The subproblem solves the worst probability distribution value $p_{\omega }^{m^{\ast }}$ of each scenario based on the $z^{*}$ given by the main problem, and provides the updated upper bound value. The subproblem expression is as follows.

$\underset{p_{\omega }\in {\Omega }^p}{\mathit{max}}\underset{x_{\omega }}{\mathit{min}}{\displaystyle \sum }_{\omega =1}^{N_{\omega }}{p}_{\omega }^m{A}^T{x}_{\omega }^m(41)$

It can be judged that each scenario in the second stage is independent of each other, and the probability distribution values and variables are independent of each other according to the structural characteristics and scenario characteristics of the subproblem. The subproblem can be divided into two parts. The expression is as follows.
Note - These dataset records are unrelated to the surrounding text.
Lemma ordered_from_spec start l : ordered_from start l = true → map se_order l = seqZ start (Z.of_nat (length l)).
Proof.
  revert start. induction l as [|e l IH]; intros start; cbn [ordered_from]; [done|]. intros H. bools. cbn [map length].
  rewrite Nat2Z.inj_succ, seqZ_cons by lia. f_equal; [done|]. rewrite (IH (start + 1)) by done. f_equal. lia.
Qed.
Lemma chained_spec l n a b : chained l = true → l !! n = Some a → l !! S n = Some b → se_parent b = Some (se_id a).
Proof.
  revert n. induction l as [|e l IH]; intros n; [done|]. destruct l as [|e' l]; [by destruct n|]. intros Hc Ha Hb. cbn in Hc. bools.
  destruct n as [|n]; [by simplify_eq/=|]. eapply (IH n); [done| |]; assumption.
Qed.
Lemma entry_at_lookup id l n e : entry_at id l = Some (n, e) → l !! n = Some e ∧ se_id e = id.
Proof.
  revert n. induction l as [|x l IH]; intros n; cbn [entry_at]; [done|]. destruct (se_id x == id) eqn:E; [intros [= <- <-]; by bools|].
  destruct (entry_at id l) as [[m y]|]; [|done]. intros [= <- <-]. by apply (IH m).
Qed.
Lemma entry_at_some id l e : e ∈ l → se_id e = id → ∃ n x, entry_at id l = Some (n, x).
Proof.
  induction l as [|x l IH]; [set_solver|]. intros Hin Hid. cbn [entry_at]. destruct (se_id x == id) eqn:E; [by eauto|]. bools.
  apply elem_of_cons in Hin as [->|Hin]; [done|]. destruct (IH Hin Hid) as (n & y & ->). by exists (S n), y.
Qed.
(** An entry with a non-empty identity is the one the envelope names. *)
Lemma by_id_spec id l n e : by_id id l = Ok (n, e) → (∀ x, x ∈ l → se_id x ≠ "") → id = Some (se_id e) ∧ l !! n = Some e.
Proof.
  unfold by_id. intros [Hl Hid]%of_option_ok%entry_at_lookup Hne. split; [|done]. destruct id as [i|]; simpl in Hid; [congruence|].
  exfalso. eapply Hne; [|exact Hid]. by eapply list_elem_of_lookup_2.
Qed.
Lemma valid_entry_id e : valid_entry e = true → se_id e ≠ "".
Proof. unfold valid_entry. intros H. bools. intros Hid. by rewrite Hid in *. Qed.

Section Accepted.
Context `{Codec}.

Lemma check_order_spec e : check_order e = Ok tt →
  ∃ start, en_start e = Some start ∧ en_end e = Some (start + Z.of_nat (length (en_sequence e)) - 1) ∧ gap_free start (en_sequence e).
Proof.
  unfold check_order. intros Hc. tx_inv. bools. repeat match goal with Hx : Is_true _ |- _ => clear Hx end.
  exists a0. split; [done|]. split; [replace (a0 + _ - 1) with a1 by lia; done|]. split; [by apply ordered_from_spec| |done].
  intros. by eapply chained_spec.
Qed.

(** Three positions cut the sequence. *)
Lemma cut {A} (l : list A) n a : l !! n = Some a → l = firstn n l ++ a :: skipn (S n) l.
Proof. intros Hl. symmetry. by apply take_drop_middle. Qed.
Lemma cut_between {A} (l : list A) n m b : (n <= m)%nat → l !! m = Some b → skipn n l = firstn (m - n) (skipn n l) ++ b :: skipn (S m) l.
Proof.
  intros Hm Hl. rewrite (cut (skipn n l) (m - n) b) at 1 by (rewrite lookup_drop; by replace (n + (m - n))%nat with m by lia).
  rewrite drop_drop. do 3 f_equal. lia.
Qed.
Lemma only_selected {A} (p : A → bool) (k : A → string) l u x : map k (select p l) = [k u] → x ∈ l → p x = true → k x = k u.
Proof.
  intros Hs Hx Hp. assert (k x ∈ map k (select p l)) as Hin by (apply list_elem_of_fmap_2, elem_of_select; done).
  rewrite Hs in Hin. by apply list_elem_of_singleton in Hin.
Qed.

Lemma unique_position l n x m y : NoDup (map se_id l) → l !! n = Some x → l !! m = Some y → se_id x = se_id y → n = m ∧ x = y.
Proof.
  intros Hn Hx Hy Hid. assert (n = m) as ->; [|split; congruence].
  eapply NoDup_lookup; [exact Hn|rewrite list_lookup_fmap, Hx; reflexivity|rewrite list_lookup_fmap, Hy; simpl; by rewrite Hid].
Qed.

Lemma prompt_split e p u b nu nb : NoDup (map se_id (en_sequence e)) → en_sequence e !! 0%nat = Some p → en_sequence e !! nu = Some u → en_sequence e !! nb = Some b →
  (0 < nu)%nat → (nu < nb)%nat → en_prepare e = Some (se_id p) → is_marker PI_PREPARE_ENTRY_TYPE p = true → en_user e = Some (se_id u) →
  en_user_order e = Some (se_order u) → is_message er_user u = true → en_bind e = Some (se_id b) → is_marker PI_BIND_ENTRY_TYPE b = true →
  Some <$> map se_id (select (is_message er_user) (en_sequence e)) = [en_user e] →
  ∃ before user between bind, prompt_owned e before user between bind (skipn (S nb) (en_sequence e)).
Proof.
  intros Hn Hp Hu Hb H0u Hub Ep Mp Eu Euo Mu Eb Mb Hsel.
  exists (firstn nu (en_sequence e)), [u], (firstn (nb - S nu) (skipn (S nu) (en_sequence e))), [b]. split.
  - etrans; [exact (cut _ _ _ Hu)|]. f_equal. simpl. f_equal. apply cut_between; [lia|done].
  - destruct (en_sequence e) as [|p' l]; [done|]. injection Hp as ->. destruct nu as [|nu]; [lia|]. simpl. eauto.
  - eauto.
  - eauto.
  - intros x Hx Mx. apply list_elem_of_singleton. rewrite Eu in Hsel.
    destruct (map se_id (select (is_message er_user) (en_sequence e))) as [|i [|? ?]] eqn:Es; try done. injection Hsel as ->.
    apply list_elem_of_lookup in Hx as (n & Hx'). eapply (unique_position (en_sequence e) n x nu u); try done.
    eapply only_selected; [exact Es|by eapply list_elem_of_lookup_2|done].
Qed.
Lemma answer_split e a f nb na nf : en_sequence e !! na = Some a → en_sequence e !! nf = Some f → (nb < na)%nat → (na < nf)%nat → S nf = length (en_sequence e) →
  en_assistant e = Some (se_id a) → en_assistant_order e = Some (se_order a) → is_message er_assistant a = true → se_stop a = Some sr_stop →
  en_finalize e = Some (se_id f) → is_marker PI_FINALIZE_ENTRY_TYPE f = true → exists_row (is_message er_assistant) (drop (S na) (en_sequence e)) = false →
  answer_owned e (skipn (S nb) (en_sequence e)).
Proof.
  intros Ha Hf Hba Haf Hlen Ea Eao Ma Sa Ef Mf Hno. split.
  exists (firstn (na - S nb) (skipn (S nb) (en_sequence e))), a, (firstn (nf - S na) (skipn (S na) (en_sequence e))), f.
  assert (skipn (S na) (en_sequence e) = firstn (nf - S na) (skipn (S na) (en_sequence e)) ++ [f]) as Htail.
  { etrans; [apply (cut_between _ (S na) nf f); [lia|done]|]. by rewrite (drop_ge _ (S nf)) by lia. }
  split_and!; try done.
  - etrans; [apply (cut_between _ (S nb) na a); [lia|done]|]. by rewrite <- Htail.
  - rewrite <- Htail. by apply exists_row_false.
Qed.

(** What [_validate_sequence] accepts is owned by one turn, under the hash the
    envelope names. *)
Lemma validated_source_owned e final h : _validate_sequence e final = Ok h → (∀ x, x ∈ en_sequence e → se_id x ≠ "") →
  source_owned e final ∧ json_hash (sequence_json (en_sequence e)) = Ok h ∧ en_sequence_sha e = Some h ∧ en_cursor e = last_id (en_sequence e).
Proof.
  unfold _validate_sequence. intros Hv Hne. tx_inv.
  all: repeat match goal with
    | Hx : by_id _ _ = Ok ?a |- _ => destruct a as [? ?]; apply by_id_spec in Hx as [? ?]; [|done]
    | Hx : check_order _ = Ok _ |- _ => apply check_order_spec in Hx as (start & Hs & He & [Ho Hc Hi])
    end; cbn [fst snd] in *; bools; repeat match goal with
    | Hx : (_ =? _)%nat = true |- _ => apply Nat.eqb_eq in Hx
    | Hx : (_ <? _)%nat = true |- _ => apply Nat.ltb_lt in Hx
    end; subst; (split; [|by repeat split]); (split; [by exists start|]).
  all: match goal with
    | Hp : en_prepare ?e = Some (se_id ?p), Hu : en_user ?e = Some (se_id ?u), Hb : en_bind ?e = Some (se_id ?b),
      Lu : en_sequence ?e !! ?nu = Some ?u, Lb : en_sequence ?e !! ?nb = Some ?b |- _ =>
        destruct (prompt_split e p u b nu nb) as (before & user & between & bind & Hprompt); [assumption..|];
        exists before, user, between, bind, (skipn (S nb) (en_sequence e)); split; [exact Hprompt|]
    end.
  - match goal with Lb : en_sequence e !! ?nb = Some ?b, Hb : en_bind e = Some (se_id ?b), Hl : last_id _ = en_bind e |- _ => rename Lb into Hlast; rewrite Hb in Hl; rename Hl into Hid end.
    unfold last_id in Hid. rewrite last_lookup in Hid. destruct (en_sequence e !! pred _) as [x|] eqn:Ex; [|done]. injection Hid as Hid.
    edestruct (unique_position (en_sequence e)) as [Hn _]; [exact Hi|exact Ex|exact Hlast|done|]. apply drop_ge. lia.
  - match goal with Ha : en_assistant e = Some (se_id ?a), Hf : en_finalize e = Some (se_id ?f), La : en_sequence e !! ?na = Some ?a, Lf : en_sequence e !! ?nf = Some ?f |- _ =>
      eapply (answer_split e a f _ na nf); assumption end.
Qed.
End Accepted.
$\left\{\begin{array}{l}{f}_{\omega }=\underset{x_{\omega }}{\min A^T{x}_{\omega }^m}\\ \underset{p_{\omega }\in {\mathrm{\Omega }}^p}{\max }{\displaystyle \sum }_{\omega =1}^{N_{\omega }}{p}_{\omega }^m{f}_{\omega }\end{array}\right.(42)$

If Eq. (42) has a feasible solution, a group of additional variables $x_{\omega }^m$ and related constraints need to be generated and added to the main problem of the next iteration (Ding et al., 2018). The specific iterative solution process is shown in Table 1.

1) It is high efficiency. The transformation of two-stage game model and the use of the modified DRO method avoid mutual coupling factors and improve the overall decision efficiency.

2) It has better robustness and economy. It can improve power flow distribution, achieve voltage and reactive power regulation, and take into account the overall interests of the active distribution systems in a flexible trading market.

TABLE 1

TABLE 1. PROCEDURE of modified C&CG ALGORITHM.

5 Simulation studies

5.1 Base data

In this paper, IEEE-33 node system is used for testing, which is divided into three regional microgrids (Li and Xu, 2019; Zhou et al., 2019; Li et al., 2020) as shown in Figure 2.

FIGURE 2

FIGURE 2. Topology diagram of the IEEE 33-bus test system with three microgrids and three SOPs.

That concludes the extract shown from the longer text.